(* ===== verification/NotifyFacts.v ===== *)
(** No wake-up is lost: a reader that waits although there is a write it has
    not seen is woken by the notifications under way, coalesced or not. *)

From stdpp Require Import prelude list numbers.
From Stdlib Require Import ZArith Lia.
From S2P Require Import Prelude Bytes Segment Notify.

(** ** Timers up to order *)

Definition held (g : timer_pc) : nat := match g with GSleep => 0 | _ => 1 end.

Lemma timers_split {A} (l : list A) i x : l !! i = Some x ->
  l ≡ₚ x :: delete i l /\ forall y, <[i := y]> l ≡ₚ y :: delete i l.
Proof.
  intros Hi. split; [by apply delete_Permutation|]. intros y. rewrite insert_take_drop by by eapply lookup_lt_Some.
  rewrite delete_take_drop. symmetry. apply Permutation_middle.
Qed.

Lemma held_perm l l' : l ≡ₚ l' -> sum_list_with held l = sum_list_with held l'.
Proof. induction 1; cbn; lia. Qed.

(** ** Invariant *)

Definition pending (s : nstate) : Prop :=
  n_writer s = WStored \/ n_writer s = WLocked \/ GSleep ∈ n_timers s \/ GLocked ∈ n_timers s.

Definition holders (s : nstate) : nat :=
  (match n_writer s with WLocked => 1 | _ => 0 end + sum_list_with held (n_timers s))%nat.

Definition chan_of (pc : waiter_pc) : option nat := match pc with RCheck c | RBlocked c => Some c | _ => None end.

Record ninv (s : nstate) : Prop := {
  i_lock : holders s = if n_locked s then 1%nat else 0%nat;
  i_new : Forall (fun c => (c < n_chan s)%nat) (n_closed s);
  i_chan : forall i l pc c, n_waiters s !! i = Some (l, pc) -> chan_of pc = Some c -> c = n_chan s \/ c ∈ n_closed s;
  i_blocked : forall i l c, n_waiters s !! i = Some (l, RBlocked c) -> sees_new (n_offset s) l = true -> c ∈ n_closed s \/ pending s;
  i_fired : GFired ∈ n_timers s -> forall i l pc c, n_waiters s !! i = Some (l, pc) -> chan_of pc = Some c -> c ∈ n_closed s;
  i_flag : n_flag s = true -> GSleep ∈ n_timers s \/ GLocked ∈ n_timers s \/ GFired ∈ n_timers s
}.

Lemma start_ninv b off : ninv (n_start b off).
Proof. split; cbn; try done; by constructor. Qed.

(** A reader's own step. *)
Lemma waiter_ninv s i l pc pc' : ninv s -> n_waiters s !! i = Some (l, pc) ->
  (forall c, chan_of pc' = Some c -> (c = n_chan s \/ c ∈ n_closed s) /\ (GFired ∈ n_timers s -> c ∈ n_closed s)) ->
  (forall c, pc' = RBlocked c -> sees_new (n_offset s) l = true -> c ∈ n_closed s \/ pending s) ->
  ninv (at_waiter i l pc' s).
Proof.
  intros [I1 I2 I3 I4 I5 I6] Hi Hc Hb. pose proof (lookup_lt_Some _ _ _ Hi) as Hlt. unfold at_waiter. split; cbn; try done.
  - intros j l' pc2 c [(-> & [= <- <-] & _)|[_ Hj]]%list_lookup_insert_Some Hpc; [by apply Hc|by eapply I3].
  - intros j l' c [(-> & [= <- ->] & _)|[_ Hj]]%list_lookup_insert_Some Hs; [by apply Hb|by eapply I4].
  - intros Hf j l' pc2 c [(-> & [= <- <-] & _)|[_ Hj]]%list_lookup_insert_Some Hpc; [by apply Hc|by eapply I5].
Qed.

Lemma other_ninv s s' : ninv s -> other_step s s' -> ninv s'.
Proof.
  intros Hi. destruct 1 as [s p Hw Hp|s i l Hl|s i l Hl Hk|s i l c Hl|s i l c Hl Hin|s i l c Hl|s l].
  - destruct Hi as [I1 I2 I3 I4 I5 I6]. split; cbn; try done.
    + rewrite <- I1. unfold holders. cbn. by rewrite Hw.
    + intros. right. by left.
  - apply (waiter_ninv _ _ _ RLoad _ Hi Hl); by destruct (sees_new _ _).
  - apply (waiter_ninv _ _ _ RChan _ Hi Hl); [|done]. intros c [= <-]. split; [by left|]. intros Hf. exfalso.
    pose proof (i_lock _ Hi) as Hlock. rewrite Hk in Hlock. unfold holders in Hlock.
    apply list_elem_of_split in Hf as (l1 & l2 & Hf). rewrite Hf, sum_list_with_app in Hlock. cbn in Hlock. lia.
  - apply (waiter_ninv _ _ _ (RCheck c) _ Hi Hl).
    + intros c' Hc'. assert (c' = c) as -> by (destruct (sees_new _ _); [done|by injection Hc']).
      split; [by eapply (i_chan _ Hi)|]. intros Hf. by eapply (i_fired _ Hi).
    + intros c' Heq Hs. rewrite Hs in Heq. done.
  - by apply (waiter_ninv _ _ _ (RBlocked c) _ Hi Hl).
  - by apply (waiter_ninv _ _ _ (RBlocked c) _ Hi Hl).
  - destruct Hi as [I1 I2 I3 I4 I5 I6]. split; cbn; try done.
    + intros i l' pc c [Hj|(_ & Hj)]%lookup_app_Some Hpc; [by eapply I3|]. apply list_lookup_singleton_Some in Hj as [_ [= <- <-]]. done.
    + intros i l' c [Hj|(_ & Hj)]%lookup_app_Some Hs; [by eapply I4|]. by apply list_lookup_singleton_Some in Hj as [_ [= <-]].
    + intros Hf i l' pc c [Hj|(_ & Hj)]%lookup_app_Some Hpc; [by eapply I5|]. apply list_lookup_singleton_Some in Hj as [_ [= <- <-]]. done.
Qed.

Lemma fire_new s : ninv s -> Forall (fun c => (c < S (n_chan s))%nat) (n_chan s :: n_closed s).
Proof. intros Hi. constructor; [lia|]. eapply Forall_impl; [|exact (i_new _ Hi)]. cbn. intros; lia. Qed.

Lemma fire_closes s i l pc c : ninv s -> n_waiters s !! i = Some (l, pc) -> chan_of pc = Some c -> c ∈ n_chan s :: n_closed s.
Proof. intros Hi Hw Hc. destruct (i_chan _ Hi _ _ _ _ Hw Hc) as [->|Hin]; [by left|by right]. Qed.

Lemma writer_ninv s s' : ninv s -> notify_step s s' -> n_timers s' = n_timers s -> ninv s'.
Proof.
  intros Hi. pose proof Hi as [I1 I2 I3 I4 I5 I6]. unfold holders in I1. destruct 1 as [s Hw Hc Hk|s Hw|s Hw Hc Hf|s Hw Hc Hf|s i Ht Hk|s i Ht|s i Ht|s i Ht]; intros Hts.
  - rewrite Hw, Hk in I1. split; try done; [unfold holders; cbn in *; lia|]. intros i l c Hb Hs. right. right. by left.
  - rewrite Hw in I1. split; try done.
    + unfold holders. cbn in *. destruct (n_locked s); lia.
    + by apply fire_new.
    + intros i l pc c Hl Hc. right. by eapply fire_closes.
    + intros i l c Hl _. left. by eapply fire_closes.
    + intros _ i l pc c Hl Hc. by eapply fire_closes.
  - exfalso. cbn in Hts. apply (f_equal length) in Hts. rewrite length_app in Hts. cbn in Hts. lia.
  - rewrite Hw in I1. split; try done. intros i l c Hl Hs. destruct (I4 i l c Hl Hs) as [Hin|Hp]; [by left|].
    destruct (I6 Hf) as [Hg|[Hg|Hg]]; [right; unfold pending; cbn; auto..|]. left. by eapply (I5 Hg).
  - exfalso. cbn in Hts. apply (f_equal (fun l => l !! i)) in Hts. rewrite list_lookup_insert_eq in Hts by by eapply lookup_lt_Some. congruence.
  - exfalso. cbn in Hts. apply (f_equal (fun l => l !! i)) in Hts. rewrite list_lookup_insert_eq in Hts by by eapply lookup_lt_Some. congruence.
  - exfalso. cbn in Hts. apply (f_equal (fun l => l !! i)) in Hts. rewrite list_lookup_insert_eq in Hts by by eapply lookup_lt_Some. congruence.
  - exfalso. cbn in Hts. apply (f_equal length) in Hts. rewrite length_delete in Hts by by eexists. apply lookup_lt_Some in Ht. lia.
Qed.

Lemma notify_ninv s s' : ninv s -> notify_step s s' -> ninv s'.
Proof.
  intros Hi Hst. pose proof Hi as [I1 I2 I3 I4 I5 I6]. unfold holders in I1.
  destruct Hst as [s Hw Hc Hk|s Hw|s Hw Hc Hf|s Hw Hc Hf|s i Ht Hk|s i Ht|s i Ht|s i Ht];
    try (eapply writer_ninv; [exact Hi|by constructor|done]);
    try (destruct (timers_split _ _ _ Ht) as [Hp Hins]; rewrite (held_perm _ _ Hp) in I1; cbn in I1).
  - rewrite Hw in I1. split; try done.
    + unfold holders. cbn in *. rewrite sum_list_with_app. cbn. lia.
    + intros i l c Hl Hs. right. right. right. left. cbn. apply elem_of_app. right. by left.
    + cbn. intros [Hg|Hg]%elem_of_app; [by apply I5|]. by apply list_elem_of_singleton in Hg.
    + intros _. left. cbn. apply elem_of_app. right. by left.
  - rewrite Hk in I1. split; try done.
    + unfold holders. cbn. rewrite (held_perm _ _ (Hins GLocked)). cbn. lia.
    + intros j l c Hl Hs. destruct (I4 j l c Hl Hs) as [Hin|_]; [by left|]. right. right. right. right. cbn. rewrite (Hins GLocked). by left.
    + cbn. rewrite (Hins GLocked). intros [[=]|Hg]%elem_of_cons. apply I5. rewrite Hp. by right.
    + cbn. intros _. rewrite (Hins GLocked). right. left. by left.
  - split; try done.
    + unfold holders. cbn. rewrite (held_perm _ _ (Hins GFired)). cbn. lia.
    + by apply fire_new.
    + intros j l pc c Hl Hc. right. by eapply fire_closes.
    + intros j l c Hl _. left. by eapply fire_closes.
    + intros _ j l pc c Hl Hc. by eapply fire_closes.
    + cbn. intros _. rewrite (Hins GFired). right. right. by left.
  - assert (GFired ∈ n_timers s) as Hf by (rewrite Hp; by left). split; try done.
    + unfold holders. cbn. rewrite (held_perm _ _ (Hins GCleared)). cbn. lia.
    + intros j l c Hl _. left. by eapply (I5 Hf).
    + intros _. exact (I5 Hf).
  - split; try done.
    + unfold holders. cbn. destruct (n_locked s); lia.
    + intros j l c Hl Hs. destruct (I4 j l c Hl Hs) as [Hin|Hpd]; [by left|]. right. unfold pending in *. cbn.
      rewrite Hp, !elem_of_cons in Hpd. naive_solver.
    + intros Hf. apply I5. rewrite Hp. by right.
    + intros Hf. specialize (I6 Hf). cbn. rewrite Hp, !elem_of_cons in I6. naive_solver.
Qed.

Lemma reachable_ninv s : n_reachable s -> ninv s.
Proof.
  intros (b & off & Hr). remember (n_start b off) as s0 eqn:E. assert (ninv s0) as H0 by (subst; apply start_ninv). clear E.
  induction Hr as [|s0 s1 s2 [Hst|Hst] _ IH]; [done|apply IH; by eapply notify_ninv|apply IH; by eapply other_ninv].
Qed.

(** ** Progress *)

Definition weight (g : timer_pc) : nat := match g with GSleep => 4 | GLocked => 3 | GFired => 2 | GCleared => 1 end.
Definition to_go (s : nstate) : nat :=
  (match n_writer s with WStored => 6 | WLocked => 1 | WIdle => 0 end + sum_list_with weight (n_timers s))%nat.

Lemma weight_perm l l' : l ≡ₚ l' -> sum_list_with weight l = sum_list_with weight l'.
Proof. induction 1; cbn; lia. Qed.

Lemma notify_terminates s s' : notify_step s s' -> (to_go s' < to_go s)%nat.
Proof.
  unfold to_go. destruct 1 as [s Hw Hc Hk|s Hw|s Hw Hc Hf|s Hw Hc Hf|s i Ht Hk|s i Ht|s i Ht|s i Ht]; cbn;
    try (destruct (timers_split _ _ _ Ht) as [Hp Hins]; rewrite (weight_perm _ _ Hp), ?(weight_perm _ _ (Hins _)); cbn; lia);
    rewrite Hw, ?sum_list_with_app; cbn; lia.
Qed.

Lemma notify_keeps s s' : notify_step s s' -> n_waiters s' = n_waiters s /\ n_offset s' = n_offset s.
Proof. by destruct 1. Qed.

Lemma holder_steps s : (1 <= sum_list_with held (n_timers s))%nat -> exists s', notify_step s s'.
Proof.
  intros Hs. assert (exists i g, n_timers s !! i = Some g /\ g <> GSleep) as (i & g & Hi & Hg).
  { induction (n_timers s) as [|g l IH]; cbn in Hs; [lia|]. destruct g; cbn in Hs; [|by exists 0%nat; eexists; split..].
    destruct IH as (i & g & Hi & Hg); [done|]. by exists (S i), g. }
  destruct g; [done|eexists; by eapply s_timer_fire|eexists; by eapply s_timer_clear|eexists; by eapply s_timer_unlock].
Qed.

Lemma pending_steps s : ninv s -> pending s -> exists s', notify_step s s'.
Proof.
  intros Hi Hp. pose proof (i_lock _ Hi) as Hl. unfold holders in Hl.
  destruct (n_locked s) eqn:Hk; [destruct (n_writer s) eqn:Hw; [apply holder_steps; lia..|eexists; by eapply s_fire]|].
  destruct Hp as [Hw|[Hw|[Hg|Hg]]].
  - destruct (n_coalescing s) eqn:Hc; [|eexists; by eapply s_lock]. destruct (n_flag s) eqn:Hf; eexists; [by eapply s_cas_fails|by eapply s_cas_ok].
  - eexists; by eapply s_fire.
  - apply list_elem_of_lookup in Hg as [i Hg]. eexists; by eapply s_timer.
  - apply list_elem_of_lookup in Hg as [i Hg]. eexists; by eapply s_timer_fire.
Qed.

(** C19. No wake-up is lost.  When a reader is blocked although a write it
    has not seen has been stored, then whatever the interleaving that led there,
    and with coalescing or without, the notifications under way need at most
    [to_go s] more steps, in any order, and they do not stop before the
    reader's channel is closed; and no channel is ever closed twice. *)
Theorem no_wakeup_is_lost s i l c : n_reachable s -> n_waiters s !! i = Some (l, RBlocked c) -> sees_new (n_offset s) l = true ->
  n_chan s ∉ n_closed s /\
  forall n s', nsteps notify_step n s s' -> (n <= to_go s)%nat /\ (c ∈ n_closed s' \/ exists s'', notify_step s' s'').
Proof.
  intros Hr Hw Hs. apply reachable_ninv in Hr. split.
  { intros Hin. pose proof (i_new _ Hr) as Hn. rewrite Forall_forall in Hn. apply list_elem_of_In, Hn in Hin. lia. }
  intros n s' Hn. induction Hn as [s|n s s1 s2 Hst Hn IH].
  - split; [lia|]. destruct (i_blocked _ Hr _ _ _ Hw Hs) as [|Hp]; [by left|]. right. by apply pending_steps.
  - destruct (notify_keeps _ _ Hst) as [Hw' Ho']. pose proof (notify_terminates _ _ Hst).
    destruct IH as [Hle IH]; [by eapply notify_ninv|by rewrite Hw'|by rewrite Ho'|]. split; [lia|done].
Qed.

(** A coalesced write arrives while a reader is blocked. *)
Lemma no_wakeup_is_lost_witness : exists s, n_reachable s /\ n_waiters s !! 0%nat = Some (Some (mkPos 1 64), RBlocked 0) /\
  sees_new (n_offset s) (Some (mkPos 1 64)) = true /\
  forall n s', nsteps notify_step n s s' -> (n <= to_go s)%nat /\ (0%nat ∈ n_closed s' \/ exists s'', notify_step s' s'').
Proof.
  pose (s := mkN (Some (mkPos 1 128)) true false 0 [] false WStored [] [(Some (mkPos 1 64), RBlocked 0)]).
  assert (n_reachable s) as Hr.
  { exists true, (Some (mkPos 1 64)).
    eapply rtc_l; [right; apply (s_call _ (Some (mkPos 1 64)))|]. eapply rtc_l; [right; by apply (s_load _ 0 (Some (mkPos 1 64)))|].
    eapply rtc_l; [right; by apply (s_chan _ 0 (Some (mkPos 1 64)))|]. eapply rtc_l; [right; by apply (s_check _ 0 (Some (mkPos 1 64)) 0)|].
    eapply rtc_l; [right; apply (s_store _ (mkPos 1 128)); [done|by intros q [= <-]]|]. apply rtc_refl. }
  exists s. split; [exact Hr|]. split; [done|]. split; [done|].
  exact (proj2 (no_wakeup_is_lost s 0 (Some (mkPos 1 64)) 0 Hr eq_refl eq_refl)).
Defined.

PROBLEM TO SOLVE -> Where does the word "GCleared" appear in the records above? Return every line that holds it.

ANSWER ->
    + unfold holders. cbn. rewrite (held_perm _ _ (Hins GCleared)). cbn. lia.
Definition weight (g : timer_pc) : nat := match g with GSleep => 4 | GLocked => 3 | GFired => 2 | GCleared => 1 end.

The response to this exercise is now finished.